The last phrase Ammerman quoted comes from Washington’s letter to Bryan Fairfax dated 4 July 1774, which is transcribed here. It lays out American Whigs’ feeling of frustration:
As to your political sentiments, I would heartily join you in them, so far as relates to a humble and dutiful petition to the throne, provided there was the most distant hope of success. But have we not tried this already? Have we not addressed the Lords, and remonstrated to the Commons? And to what end? Did they deign to look at our petitions?

Does it not appear, as clear as the sun in its meridian brightness, that there is a regular, systematic plan formed to fix the right and practice of taxation upon us? Does not the uniform conduct of Parliament for some years past confirm this? Do not all the debates, especially those just brought to us, in the House of Commons on the side of government, expressly declare that America must be taxed in aid of the British funds, and that she has no longer resources within herself? Is there any thing to be expected from petitioning after this?

Is not the attack upon the liberty and property of the people of Boston, before restitution of the loss to the India Company was demanded, a plain and self-evident proof of what they are aiming at?
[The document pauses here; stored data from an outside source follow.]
(** The code points on which [lower] is [str.lower] whatever stands
    around them: ASCII, and the general punctuation from U+2000 to U+2019,
    which has no case. The class keeps every code point from the backslash
    to U+2019, among them the cased letters of the other scripts, whose
    lower-case forms [lower] does not hold. *)
Definition lower_exact (c : N) : bool := (c <? 128)%N || in_range 8192 8217 c.

(** [_norm]: the patterns [r"http\\S+"] and [r"\\s+"] are [http] and a
    backslash followed by capital S's, and a backslash followed by
    small s's. The result is [Raise Unsupported] when a character reaches
    [.lower()] on which [lower] is not known to be exact. *)
Definition _norm (s : str) : outcome str :=
  let s := sub_literal_run (u "http" ++ [backslash]) 83 Copy s in
  let s := sub_outside norm_class s in
  let s := strip (sub_literal_run [backslash] 115 Copy s) in
  if forallb lower_exact s then Return (lower s) else Raise Unsupported.

End encoders.

(* ===================================================================== *)
(** ** Further notions used by the statements *)
(* ===================================================================== *)

Module Notions.
Import Py.
Import lexicon.
Import serve_api.
Import Spec.

(** The characters of a match-normalized token. *)
Definition lower_alnum (c : N) : bool := is_lower_az c || is_digit c.

(** The characters of a display-normalized token. *)
Definition display_char (c : N) : bool :=
  is_upper_az c || is_lower_az c || is_digit c
  || (c =? 45)%N || (c =? 8217)%N || (c =? 39)%N.

(** The text of [_norm_for_match] before white space is collapsed. *)
Definition blanked (s : str) : str :=
  sub_outside match_class (sub_inside dash_class (lower s)).

(** A code point that match normalization blanks: anything but an ASCII
    letter or digit and the two code points that lower-case to an ASCII
    letter. *)
Definition blank (c : N) : bool :=
  negb (is_upper_az c || is_lower_az c || is_digit c
        || (c =? 304)%N || (c =? 8490)%N).

(** Two characters the matcher does not tell apart: the same up to case,
    or both blanked. *)
Definition alike (a b : N) : Prop :=
  lower_cp a = lower_cp b \/ (blank a = true /\ blank b = true).

(** [sub] occurs in [l] as a run of consecutive items. *)
Definition occurs_in {A : Type} (sub l : list A) : Prop :=
  exists pre post, l = pre ++ sub ++ post.

(** [s] starts with [http] and one more character that is not white
    space: a match of [http\S+] starts here. *)
Definition url_at (s : str) : bool :=
  match s with
  | h :: t1 :: t2 :: p :: x :: _ =>
      (h =? 104)%N && (t1 =? 116)%N && (t2 =? 116)%N && (p =? 112)%N
      && negb (isspace x)
  | _ => false
  end.

(** [http\S+] matches somewhere in [s]. *)
Fixpoint has_url (s : str) : bool :=
  match s with
  | [] => false
  | _ :: s' => url_at s || has_url s'
  end.

(** [v] is a possible pick for a slot: a member of the slot's list, or the
    default when the list is empty. *)
Definition slot_value (arr : list str) (default v : str) : Prop :=
  match arr with
  | [] => v = default
  | _ => In v arr
  end.

End Notions.

(* ===================================================================== *)
(** * Properties of the runtime model *)
(* ===================================================================== *)

Module PyFacts.
Import Py.

Lemma str_eqb_eq (a b : str) : str_eqb a b = true <-> a = b.
Proof.
  unfold str_eqb. destruct (str_eq_dec a b); split; congruence.
Qed.

Lemma str_eqb_refl (a : str) : str_eqb a a = true.
Proof. now apply str_eqb_eq. Qed.

Lemma str_eqb_neq (a b : str) : str_eqb a b = false <-> a <> b.
Proof.
  unfold str_eqb. destruct (str_eq_dec a b); split; congruence.
Qed.

Lemma contains_In (l : list str) (x : str) : contains l x = true <-> In x l.
Proof.
  unfold contains. rewrite existsb_exists. split.
  - intros [y [Hy E]]. apply str_eqb_eq in E. now subst.
  - intros H. exists x. split; [assumption | apply str_eqb_refl].
Qed.

(** *** Dictionaries *)

Section Dict.
Context {V : Type}.
Implicit Types (d acc : dict V) (pairs : list (str * V)) (k : str) (v : V).

Lemma dict_get_set_same d k v : dict_get (dict_set d k v) k = Some v.
Proof.
  induction d as [| [k' v'] d IH]; simpl.
  - now rewrite str_eqb_refl.
  - destruct (str_eqb k' k) eqn:E; simpl; rewrite E; auto.
Qed.

Lemma dict_get_set_other d k k' v :
  k <> k' -> dict_get (dict_set d k v) k' = dict_get d k'.
Proof.
  intros N. induction d as [| [k0 v0] d IH]; simpl.
  - apply str_eqb_neq in N. now rewrite N.
  - destruct (str_eqb k0 k) eqn:E; simpl.
    + apply str_eqb_eq in E. subst k0. apply str_eqb_neq in N. now rewrite N.
    + now rewrite IH.
Qed.

Lemma dict_get_In d k v : dict_get d k = Some v -> In (k, v) d.
Proof.
  induction d as [| [k0 v0] d IH]; simpl; [discriminate |].
  destruct (str_eqb k0 k) eqn:E.
  - apply str_eqb_eq in E. intros [= ->]. subst. now left.
  - intros H. right. auto.
Qed.

Lemma dict_get_None d k : dict_get d k = None <-> ~ In k (keys d).
Proof.
  induction d as [| [k0 v0] d IH]; simpl.
  - tauto.
  - destruct (str_eqb k0 k) eqn:E.
    + apply str_eqb_eq in E. split; [discriminate | tauto].
    + apply str_eqb_neq in E. rewrite IH. tauto.
Qed.

Lemma dict_get_Some_key d k v : dict_get d k = Some v -> In k (keys d).
Proof.
  intros H. apply dict_get_In in H. unfold keys.
  now apply (in_map fst) in H.
Qed.

Lemma In_keys_get d k : In k (keys d) -> exists v, dict_get d k = Some v.
Proof.
  intros H. destruct (dict_get d k) eqn:E; [eauto |].
  now apply dict_get_None in E.
Qed.

Lemma In_dict_get d k v : NoDup (keys d) -> In (k, v) d -> dict_get d k = Some v.
Proof.
  induction d as [| [k0 v0] d IH]; simpl; [tauto |].
  intros ND [H | H].
  - injection H as -> ->. now rewrite str_eqb_refl.
  - inversion ND as [| ? ? Hn ND']; subst.
    destruct (str_eqb k0 k) eqn:E.
    + apply str_eqb_eq in E. subst k0. exfalso. apply Hn.
      now apply (in_map fst) in H.
    + auto.
Qed.

Lemma keys_dict_set_old d k v :
  In k (keys d) -> keys (dict_set d k v) = keys d.
Proof.
  induction d as [| [k0 v0] d IH]; simpl; [tauto |].
  destruct (str_eqb k0 k) eqn:E; simpl.
  - reflexivity.
  - intros [H | H].
    + subst. now rewrite str_eqb_refl in E.
    + unfold keys in *. now rewrite IH.
Qed.

Lemma dict_set_new d k v :
  ~ In k (keys d) -> dict_set d k v = d ++ [(k, v)].
Proof.
  induction d as [| [k0 v0] d IH]; simpl; [reflexivity |].
  intros H. destruct (str_eqb k0 k) eqn:E.
  - apply str_eqb_eq in E. tauto.
  - rewrite IH; tauto.
Qed.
Do not the subsequent bills (now I dare say acts), for depriving the Massachusetts Bay of its charter, and for transporting offenders into other colonies or to Great Britain for trial, where it is impossible from the nature of the thing that justice can be obtained, convince us that the administration is determined to stick at nothing to carry its point? Ought we not, then, to put our virtue and fortitude to the severest test?
But that letter doesn’t include the phrase “Murder Act.” Nor does any other document from Washington’s pen. It looks like Ammerman got his notes mixed up and put the phrase into the Virginia planter’s mouth, and then other authors repeated that attribution without checking.

It’s notable that Washington saw so much at stake in the Administration of Justice Act, well before the First Continental Congress. The law had no effect in Virginia, after all. But Washington was always one of the most prominent advocates of American unity.

2 comments:

John L Smith Jr said...

Another example of a misstatement in a book re. a primary source citation...and it gets consequently picked up and passed along as fact from then on. Argh!

J. L. Bell said...

Yes, that seems to be the situation. And the Ammerman book is a solid study of the American political response to the Coercive Acts, not sloppy work.